Justiça eleitoral cassa mandato de prefeito e vice de Correntes por compra de votos e abuso de poder econômico nas eleições de 2024

21 de outubro de 2025 Política
Fabiano Santos por Fabiano Santos

Juízo da 59ª Zona Eleitoral de Pernambuco cassou os diplomas do prefeito de Correntes, Edimilson da Bahia de Lima Gomes, e do vice-prefeito, Demilton Medeiros Ximendes Júnior, o Hugo da Bahia,  por abuso de poder econômico, abuso de poder político e captação ilícita de sufrágio (compra de votos).

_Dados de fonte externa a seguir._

(* ===== verification/ConnectionPool.v ===== *)
(** * Pooled connections ([src/src/sdk/connection_pool.{h,cpp}])

    Idle connections are kept per endpoint in a queue: [acquire] takes the
    oldest or opens one, [release] gives it back unless the queue is full,
    [discard] closes it.  The framing of requests and responses on a connection
    is here as well. *)

From stdpp Require Import relations.
From S2P Require Import Prelude Message Stream Topology.
From S2P Require ClientSockets.

Local Open Scope Z_scope.

(** ** The idle queues *)

Abbreviation PeerKey := (bytes * Z)%type.

Section Idle.
Context {C : Type}.
Implicit Types (p : gmap PeerKey (list C)) (k : PeerKey) (fd : C).

(** [find], [front] and [pop_front]. *)
Definition take_idle p k : option (C * gmap PeerKey (list C)) :=
  match p !! k with
  | Some (fd :: q) => Some (fd, <[k := q]> p)
  | _ => None
  end.

(** [pool_[key].push_back(fd)]. *)
Definition put_idle p k fd : gmap PeerKey (list C) := <[k := default [] (p !! k) ++ [fd]]> p.

(** The destructors: close every idle connection. *)
Definition close_idle {W} (close : W -> C -> W) (w : W) p : W :=
  foldl (fun w e => foldl close w e.2) w (map_to_list p).

Definition idle_total p : nat := map_fold (fun _ q n => (n + length q)%nat) 0%nat p.
End Idle.

(** ** The pool *)

Record ConnectionPool (C : Type) := mkPool {
  max_idle_ : nat;
  pool_ : gmap PeerKey (list C)
}.
#[global] Arguments mkPool {C} _ _.
#[global] Arguments max_idle_ {C} _.
#[global] Arguments pool_ {C} _.

Definition ConnectionPool_new {C} (max_idle_per_node : nat) : ConnectionPool C := mkPool max_idle_per_node ∅.

Definition pool_key (ep : NodeEndpoint) : PeerKey := (ep_host ep, ep_data_port ep).

Section Calls.
Context {C W : Type}.
(** [tcp_connect] in a world [W]; [None] for a negative descriptor. *)
Context (tcp_connect : W -> bytes -> Z -> option C * W).
(* ===== verification/Coordinator.v ===== *)
(** * Request routing ([src/src/coordinator/coordinator.{h,cpp}])

    A coordinator serves client connections: it reads a request, answers it
    from the local store when the key is its own, asks the owner otherwise, and
    collapses concurrent reads of one remote key.  The store is the [KVStore]
    interface, a connection is a [Stream]. *)

From stdpp Require Import relations.
From S2P Require Import Prelude Message NodeInfo KVStore Stream Topology ConnectionPool PeerClient WaitGroup.
From S2P Require RingStore MemberList BufferPool.

Local Open Scope Z_scope.

(** ** Reading a request and writing a response *)

Section Frames.
Context {C : Type} `{Stream C}.

(** The head of the loop of [handle_connection]. *)
Definition read_request (fd : C) : option (Request * C) :=
  '(raw, fd) ← read_exact fd sizeof_header;
  let hdr := RequestHeader_of_bytes raw in
  let payload_len := u64 (rq_key_len hdr + rq_value_len hdr) in
  '(payload, fd) ← (if decide (0 < payload_len)
                     then read_exact fd (Z.to_nat payload_len)
                     else Some ([], fd));
  let key := take (Z.to_nat (rq_key_len hdr)) payload in
  let value := if decide (0 < rq_value_len hdr)
               then take (Z.to_nat (rq_value_len hdr)) (drop (Z.to_nat (rq_key_len hdr)) payload)
               else [] in
  Some (mkRequest (rq_opcode hdr) key value, fd).

Definition write_response (fd : C) (resp : Response) : option C :=
  let hdr := mkResponseHeader (resp_status resp) x00 0 (u32 (Z.of_nat (length (resp_value resp)))) in
  if decide (resp_value resp = []) then write_all fd (ResponseHeader_bytes hdr)
  else write_all fd (ResponseHeader_bytes hdr ++ resp_value resp).
End Frames.

(** ** Serving *)

Definition serve_local `{KVStore St} (s : St) (req : Request) : Response * St :=
  match req_opcode req with
  | Get =>
      let '(val, s) := kv_get s (req_key req) in
      match val with
      | Some v => (mkResponse Ok v, s)
      | None => (mkResponse NotFound [], s)
      end
  | Put =>
      let '(ok, s) := kv_put s (req_key req) (req_value req) in
      (mkResponse (if ok : bool then Ok else Error) [], s)
  | Del =>
      let '(ok, s) := kv_del s (req_key req) in
      (mkResponse (if ok : bool then Ok else NotFound) [], s)
  | _ => (mkResponse Error [], s)
  end.

(** The members in the iteration order of the table. *)
Definition alive_members (m : MemberList.members) : list (NodeId * NodeInfo) :=
  filter (fun p => state p.2 = NodeState_Alive) (map_to_list m).

Definition member_bytes (p : NodeId * NodeInfo) : bytes :=
  let '(id, info) := p in
  let host_len := u16 (Z.of_nat (length (host id))) in
  le_encode 2 host_len ++ take (Z.to_nat host_len) (host id) ++
  le_encode 2 (gossip_port id) ++ le_encode 2 (data_port info).

Definition serve_cluster_info (m : MemberList.members) : Response :=
  let count := u16 (Z.of_nat (length (alive_members m))) in
  mkResponse Ok (le_encode 2 count ++ concat (member_bytes <$> alive_members m)).

(** Where a request goes. *)
Inductive route := ToClusterInfo | ToLocal | ToPeer (owner : NodeId).

Definition route_request (ring : RingStore.Ring) (self : NodeId) (req : Request) : route :=
  if decide (req_opcode req = ClusterInfo) then ToClusterInfo else
  match RingStore.get_node_for_key ring (hash_key (req_key req)) with
  | None => ToLocal
  | Some owner => if decide (owner = self) then ToLocal else ToPeer owner
  end.

(** [resp.status == Status::Ok ? std::optional(resp.value) : std::nullopt]. *)
Definition fetched (resp : Response) : option bytes :=
  if decide (resp_status resp = Ok) then Some (resp_value resp) else None.

(** The reply of a caller that waited for another caller's fetch. *)
Definition collapsed_reply (result : option bytes) : Response :=
  match result with
  | Some v => mkResponse Ok v
  | None => mkResponse NotFound []
  end.

(** ** Asking a peer *)

Section Proxy.
Context {C W Addr : Type} `{Stream C}.
Context (socket : W -> option C * W) (inet_pton : bytes -> option Addr).
Context (async_connect : W -> C -> Addr -> Z -> Z * W) (close : W -> C -> W).

Definition proxy_to_peer (m : MemberList.members) (w : W) (peers : PeerPool C)
    (buf_pool : option BufferPool.BufferPool) (req : Request) (owner : NodeId)
    : Response * PeerPool C * option BufferPool.BufferPool * W :=
  match MemberList.get_node m owner with
  | None => (mkResponse Error [], peers, buf_pool, w)
  | Some info =>
      let '(r, peers, w) :=
        PeerClient.acquire socket inet_pton async_connect close w peers (host owner) (data_port info) in
      match r with
      | None => (mkResponse Error [], peers, buf_pool, w)
      | Some peer_fd =>
          let '(resp, after, buf_pool) := PeerClient.send_request peer_fd buf_pool req in
          let peer_fd := default peer_fd after in
          if decide (resp_status resp = Error) then (resp, peers, buf_pool, close w peer_fd)
          else (resp, PeerClient.release peers (host owner) (data_port info) peer_fd, buf_pool, w)
      end
  end.
End Proxy.

(** ** Frames on a client connection *)

Section FrameFacts.
Context {C : Type} `{StreamLaws C}.

Lemma write_response_serialized (fd : C) resp : write_response fd resp = write_all fd (serialize_response resp).
Proof.
  unfold write_response, serialize_response, response_header. case_decide as E; [|done]. by rewrite E, app_nil_r.
Qed.

Lemma payload_len_exact hdr :
  RequestHeader_wf hdr -> u64 (rq_key_len hdr + rq_value_len hdr) = rq_key_len hdr + rq_value_len hdr.
Proof. intros (_ & Hk & Hv). unfold in_width in *. apply wrap_small. split; lia. Qed.

Lemma read_request_sound (fd : C) req fd' :
  read_request fd = Some (req, fd') ->
  exists frame, inbox fd = frame ++ inbox fd' /\ outbox fd' = outbox fd /\
    parse_request frame = Some req /\
    length frame = (sizeof_header + length (req_key req) + length (req_value req))%nat.
Proof.
  unfold read_request. intros ([raw c1] & E1 & E)%bind_Some.
  destruct (read_exact_sound _ _ _ _ E1) as (Hl1 & Hi1 & Ho1).
  apply bind_Some in E as ([payload c2] & E2 & E). cbv beta zeta in E.
  apply (inj Some), pair_equal_spec in E as [<- <-].
  pose proof (RequestHeader_of_bytes_wf raw) as Hwf. rewrite payload_len_exact in E2 by done.
  destruct Hwf as (_ & [Hk _] & [Hv _]). set (hdr := RequestHeader_of_bytes raw) in *.
  assert (inbox c1 = payload ++ inbox c2 /\ outbox c2 = outbox c1 /\
          Z.of_nat (length payload) = rq_key_len hdr + rq_value_len hdr) as (Hi2 & Ho2 & Hl2).
  { case_decide as Hd; [|by simplify_eq; split_and!; [..|cbn [length]; lia]].
    apply read_exact_sound in E2 as (Hl2 & Hi2 & Ho2). rewrite Hl2. split_and!; [done..|lia]. }
  exists (raw ++ payload). rewrite Hi1, Hi2, <- app_assoc, Ho2, length_app, Hl1. split_and!; [done..| |].
  - unfold parse_request. rewrite length_app, Hl1, decide_False by lia.
    rewrite (RequestHeader_of_bytes_app raw payload Hl1). fold hdr. rewrite decide_False by lia.
    rewrite drop_app_length' by done. destruct (decide (0 < rq_value_len hdr)); [done|].
    by replace (rq_value_len hdr) with 0 by lia.
  - cbn [req_key req_value]. rewrite length_take.
    destruct (decide (0 < rq_value_len hdr)); rewrite ?length_take, ?length_drop; cbn [length]; lia.
Qed.

Lemma read_request_serialized (fd : C) req rest :
  (forall c n, inbox c <> [] -> (0 < n)%nat -> is_Some (recv c n)) ->
  Request_wf req -> inbox fd = serialize_request req ++ rest ->
  exists fd', read_request fd = Some (req, fd') /\ inbox fd' = rest /\ outbox fd' = outbox fd.
Proof.
  intros Hlive (Hop & Hk & Hv) Hi. unfold serialize_request in Hi. rewrite <- app_assoc in Hi.
  destruct (read_exact_prefix fd _ _ Hlive Hi) as (c1 & E1 & Hi1 & Ho1).
  rewrite length_RequestHeader_bytes in E1. unfold read_request. rewrite E1. cbn [mbind option_bind].
  rewrite <- (app_nil_r (RequestHeader_bytes _)), RequestHeader_roundtrip by by apply request_header_wf.
  rewrite payload_len_exact by by apply request_header_wf.
  cbn [rq_key_len rq_value_len rq_opcode request_header]. unfold u16, u32. rewrite !wrap_small by (split; lia).
  destruct (read_exact_prefix c1 _ _ Hlive Hi1) as (c2 & E2 & Hi2 & Ho2). rewrite length_app in E2.
  rewrite <- Nat2Z.inj_add, !Nat2Z.id. destruct req as [op k v]. cbn [req_opcode req_key req_value] in *.
  destruct (decide (0 < Z.of_nat (length k + length v))) as [Hd|Hd].
  - rewrite E2. cbn [mbind option_bind]. exists c2. rewrite take_app_length, drop_app_length, firstn_all.
    split_and!; [|done|congruence]. case_decide; [done|]. by rewrite (nil_length_inv v) by lia.
  - assert (k = [] /\ v = []) as [-> ->] by (split; apply nil_length_inv; lia).
    exists c1. done.
Qed.
End FrameFacts.

(** ** The local store *)

Definition op_of (req : Request) : option kv_op :=
  match req_opcode req with
  | Get => Some (OGet (req_key req))
  | Put => Some (OPut (req_key req) (req_value req))
  | Del => Some (ODel (req_key req))
  | _ => None
  end.

(** How a result is spelled on the wire: a failed [put] is an error, a failed
    [del] found nothing. *)
Definition response_of (op : kv_op) (r : kv_result) : Response :=
  match op, r with
  | _, RValue (Some v) => mkResponse Ok v
  | _, RValue None => mkResponse NotFound []
  | OPut _ _, RBool b => mkResponse (if b then Ok else Error) []
  | _, RBool b => mkResponse (if b then Ok else NotFound) []
  end.

Lemma serve_local_exec `{KVStore St} (s : St) req :
  serve_local s req =
    match op_of req with
    | Some op => (response_of op (kv_exec s op).1, (kv_exec s op).2)
    | None => (mkResponse Error [], s)
    end.
Proof.
  unfold serve_local, op_of, kv_exec. destruct (req_opcode req); try done.
  - destruct (kv_get s (req_key req)) as [[v|] s']; done.
  - destruct (kv_put s (req_key req) (req_value req)) as [[] s']; done.
  - destruct (kv_del s (req_key req)) as [[] s']; done.
Qed.
(* ===== verification/IoUring.v ===== *)
(** * The event loop ([src/src/io/io_uring_context.{h,cpp}],
    [src/src/io/awaitable.h], the callbacks of [src/src/io/tcp_connection.cpp])

    Operations are queued with a pointer to their [Completion], handed to the
    kernel, completed in any order and dispatched by the loop: a coroutine is
    resumed, a callback called.  The kernel's rings are lists; a pointer is a
    number. *)

From stdpp Require Import relations.
From S2P Require Import Prelude.

Local Open Scope Z_scope.

(** ** Completions *)

(** A [Completion] with the callback or the coroutine it is for. *)
Inductive target := Callback (cb : option nat) (owns : bool) | Coroutine (h : option nat).

Record Completion := mkCompletion {
  comp_target : target;
  comp_result : Z     (* int32_t *)
}.

Definition from_callback (cb : nat) : Completion := mkCompletion (Callback (Some cb) false) 0.
Definition from_coroutine (h : nat) : Completion := mkCompletion (Coroutine (Some h)) 0.

(** [make_owned_completion]: the completion and the callback in one allocation,
    which the loop deletes. *)
Definition make_owned_completion (cb : nat) : Completion := mkCompletion (Callback (Some cb) true) 0.

(** ** The rings *)

(** The [msghdr] of a datagram with its one [iovec]; addresses are numbers. *)
Record msghdr := mkMsghdr {
  msg_name : option nat;
  msg_namelen : Z;
  iov_base : nat;
  iov_len : Z;
  msg_iovlen : Z
}.

Definition sizeof_sockaddr_in : Z := 16.

(** The constructors of [UdpRecvAwaitable] and [UdpSendAwaitable]; the latter
    points at its own copy of the address. *)
Definition recv_msghdr (buf : nat) (len : Z) (src_addr : option nat) : msghdr :=
  mkMsghdr src_addr (match src_addr with Some _ => sizeof_sockaddr_in | None => 0 end) buf len 1.

Definition send_msghdr (buf : nat) (len : Z) (dest_addr_ : nat) : msghdr :=
  mkMsghdr (Some dest_addr_) sizeof_sockaddr_in buf len 1.

(** The operations of [awaitable.h]: what is prepared, on which descriptor. *)
Inductive operation :=
  | OpAccept (fd : nat)
  | OpRead (fd : nat) (len : Z)
  | OpWrite (fd : nat) (len : Z)
  | OpReadFixed (fd : nat) (len : Z) (buf_idx : Z)
  | OpWriteFixed (fd : nat) (len : Z) (buf_idx : Z)
  | OpClose (fd : nat)
  | OpNop
  | OpRecvMsg (fd : nat) (msg : msghdr)
  | OpSendMsg (fd : nat) (msg : msghdr)
  | OpTimeout (tv_sec tv_nsec : Z)
  | OpConnect (fd : nat)
  | OpCancel (user_data : nat).

Record sqe := mkSqe { sqe_op : operation; sqe_data : option nat }.
Record cqe := mkCqe { cqe_data : option nat; cqe_res : Z }.

Record rings := mkRings {
  depth : nat;
  sq : list sqe;          (* prepared, not submitted *)
  in_kernel : list sqe;
  cq : list cqe
}.

(** Narrowing of a length to [unsigned]. *)
Definition async_read (fd : nat) (len : Z) : operation := OpRead fd (u32 len).
Definition async_write (fd : nat) (len : Z) : operation := OpWrite fd (u32 len).

(** [TimeoutAwaitable]: milliseconds to a timespec. *)
Definition async_timeout (ms : Z) : operation := OpTimeout (Z.quot ms 1000) (Z.rem ms 1000 * 1000000).

Definition submit (r : rings) : rings := mkRings (depth r) [] (in_kernel r ++ sq r) (cq r).

(** [io_uring_get_sqe] followed by filling the entry: [None] when the queue is
    full. *)
Definition push_sqe (r : rings) (e : sqe) : option rings :=
  if decide (length (sq r) < depth r)%nat then Some (mkRings (depth r) (sq r ++ [e]) (in_kernel r) (cq r)) else None.

(** [IoUringContext::get_sqe]: submit and try again when the queue is full. *)
Definition get_sqe (r : rings) (e : sqe) : option rings :=
  match push_sqe r e with
  | Some r => Some r
  | None => push_sqe (submit r) e
  end.

(** The completion queue, for a caller that polls: the oldest entry, [None] where
    [peek_cqe] returns an error and [wait_cqe] waits; [seen_cqe] takes it off. *)
Definition peek_cqe (r : rings) : option cqe := head (cq r).
Definition wait_cqe (r : rings) : option cqe := head (cq r).
Definition seen_cqe (r : rings) : rings := mkRings (depth r) (sq r) (in_kernel r) (tail (cq r)).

A decisão foi proferida pela juíza eleitoral Olívia Zanon Dall’orto Leão, no âmbito de uma Ação de Investigação Judicial Eleitoral (AIJE) movida pela coligação “Não Vamos Desistir de Correntes” e acompanhada pelo Ministério Público Eleitoral. Além da cassação, ambos foram declarados inelegíveis por oito anos.

Segundo a petição inicial, o grupo político dos investigados teria cometido diversas irregularidades durante o pleito, comprometendo a lisura e a igualdade de condições na disputa eleitoral. Entre os atos apontados estão doações de combustível, transporte gratuito, alimentação, bebidas e brindes a eleitores, além da oferta de dinheiro em troca de votos e do uso de bens e servidores públicos em horário de expediente para fins de campanha.

A magistrada entendeu que, mesmo diante das preliminares apresentadas pela defesa, o conjunto de provas foi suficiente para confirmar as práticas ilícitas.

Na sentença, a juíza destacou que a captação ilícita de sufrágio ficou devidamente comprovada. O processo cita, entre as provas, o depoimento de uma testemunha que afirmou ter recebido R$ 1.200,00 em troca de apoio político, além da prova oral colhida em audiência, que reforçou a participação direta do prefeito Edimilson da Bahia na prática.

A decisão enfatiza que o crime eleitoral se configura pela simples oferta de vantagem com o objetivo de obter o voto, independentemente de o candidato ser o autor direto ou atuar por intermédio de terceiros.

A juíza da 59° Zona eleitoral também reconheceu o uso indevido de bens públicos para fins eleitorais, como a utilização de uma escola e de uma quadra esportiva municipal para promoção da campanha, o que caracteriza conduta vedada pela legislação eleitoral.

A magistrada avaliou que a gravidade dos fatos foi suficiente para desequilibrar o pleito, comprometendo a legitimidade da vontade popular.

Com o trânsito em julgado da decisão, o cartório eleitoral deverá expedir os ofícios necessários ao Tribunal Regional Eleitoral de Pernambuco (TRE-PE), que adotará as providências cabíveis.

Os cassados ainda podem recorrer da sentença ao TRE-PE.